EVS on-arrival training report

Undoubtedly, one of the most interesting parts of EVS is the on-arrival training, which predominantly aims to direct and prepare new volunteers for their oncoming ventures. Sounds a bit official, I know, but truth be told the essence of this “directing” and “preparing” lies within a set of non-formal and fun activities which coincidentally ensure that the memories be long lasting, useful and treasured from a number of points of view.

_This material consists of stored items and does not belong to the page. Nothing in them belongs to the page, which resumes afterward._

(** * ryzom: the websocket consumer (ryzom/consumers.py)

    A shallow embedding of [Consumer]: the message dispatcher [receive],
    its four request handlers, and the channel-layer push handler
    [handle_ddp].  Python values are a small inductive type, exceptions are
    an error monad, and every outward call the consumer makes (a message
    sent on the socket, a server method, a view hook, a model call) is
    appended to a trace, so that "sends exactly one response" and "calls
    init before save" are statements about that trace. *)

From Stdlib Require Import ZArith String List Bool Floats.SpecFloat.
From stdpp Require Import gmap strings.
Import ListNotations.

Local Open Scope string_scope.
Local Open Scope Z_scope.
Local Open Scope list_scope.

(** ** Python values *)

(** What [json.loads] produces and [json.dumps] accepts.  A dict is kept as
    an association list in insertion order, which is also the order
    [json.dumps] writes the keys in. *)
#[local] Unset Elimination Schemes.
Inductive value : Type :=
| VNone
| VBool (b : bool)
| VInt (n : Z)
| VFloat (x : spec_float)
| VStr (s : string)
| VList (items : list value)
| VDict (items : list (string * value)).
#[local] Set Elimination Schemes.

(** [bool(v)]: what [if v] and [not v] test. *)
Definition truthy (v : value) : bool :=
  match v with
  | VNone => false
  | VBool b => b
  | VInt n => negb (n =? 0)
  | VFloat (S754_zero _) => false
  | VFloat _ => true
  | VStr s => negb (String.eqb s "")
  | VList items => match items with [] => false | _ => true end
  | VDict items => match items with [] => false | _ => true end
  end.

(** [v == s] for a string literal [s]. *)
Definition eq_str (v : value) (s : string) : bool :=
  match v with
  | VStr s' => String.eqb s' s
  | _ => false
  end.

Inductive exn : Type :=
| KeyError (key : value)
| TypeError
| AttributeError
| DoesNotExist
| Failure (what : string).

Inductive outcome (A : Type) : Type :=
| Return (a : A)
| Raise (e : exn).
Arguments Return {A} a.
Arguments Raise {A} e.

Module Dict.

Fixpoint get (k : string) (d : list (string * value)) : option value :=
  match d with
  | [] => None
  | (k', v) :: rest => if String.eqb k' k then Some v else get k rest
  end.

Definition mem (k : string) (d : list (string * value)) : bool :=
  match get k d with Some _ => true | None => false end.

(** [d[k] = v]: an existing key keeps its position. *)
Fixpoint set (k : string) (v : value) (d : list (string * value))
  : list (string * value) :=
  match d with
  | [] => [(k, v)]
  | (k', v') :: rest =>
      if String.eqb k' k then (k', v) :: rest else (k', v') :: set k v rest
  end.

(** [d.update(other)]. *)
Definition update (d other : list (string * value)) : list (string * value) :=
  fold_left (fun acc kv => set (fst kv) (snd kv) acc) other d.

End Dict.

(** [needle in hay] on two strings. *)
Fixpoint substring_of (needle hay : string) : bool :=
  String.prefix needle hay
  || match hay with
     | EmptyString => false
     | String _ rest => substring_of needle rest
     end.

(** [v[k]] for a string key [k]. *)
Definition getitem (v : value) (k : string) : outcome value :=
  match v with
  | VDict d =>
      match Dict.get k d with
      | Some x => Return x
      | None => Raise (KeyError (VStr k))
      end
  | _ => Raise TypeError
  end.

Having arrived to Žilina in the afternoon, a rather fun trip I dare add, I, without a further ado, easily got to the hotel from the bus station which was thankfully located just a few hundred meters from the stop. After a bit of settling in, I realized I was in fact one of the first ones to arrive, the others started arriving a bit later. Having some free time I decided to explore the town a bit, although it seemed a bit “industrial” at first, the impression was short lived and completely dismissed as soon as I discovered the incredibly beautiful and well looked after architecture that’s more than a hundred years old. At five in the afternoon It was time to start with getting to know one another, this being the first part of the program, it carried the goal of ice-breaking for the fresh volunteers from around ten countries (e.g. from the Central American Honduras, to Caucasian Georgia, to West European Netherlands). We soon found out that we bore an impressive range of projects such as, but not limited to, Gypsy minorities and horses in a distant village. Of course my own project was rather a point of interest as well, not only for the other volunteers but also for the trainers and organizers who curiously asked about the project of E@I and also regarding Esperanto in general.

Apart from lengthy games designed to get to know each other better and presentations of our volunteering programs, one of the most interesting and at the same time, tiring tasks were the town games (which we decided to undertake instead of a trip out of town) which included a hefty and active list of tasks where one had to, by oneself, find various places in the entirety of the town’s center and at the same time communicate with the locals using, according to one’s ability) Slovak (however it was quickly noted and decided that the international language English was sufficiently wide-spread). The games not only brought us closer to the town’s folk but also supported and strengthened our sense of teamwork which is a key skill of volunteering.

One of the most interesting activities was indeed the presentation of the country, done by the organizers; they wanted to present Slovakia to such a flamboyant and background-rich group of young volunteers, using non-formal, interesting ways, so that the presentation itself could be much more awe-inspiring and curiosity-piquing. Sure as the fact that the Sun rises, it is worth mentioning the final non-formal activity which was aimed at bringing the town’s nightlife to our attention and which effectively lasted till the early morning, mostly thanks to the multicultural attractiveness of the town. Certainly, the several day long training will remain one of the most memorable parts of my EVS.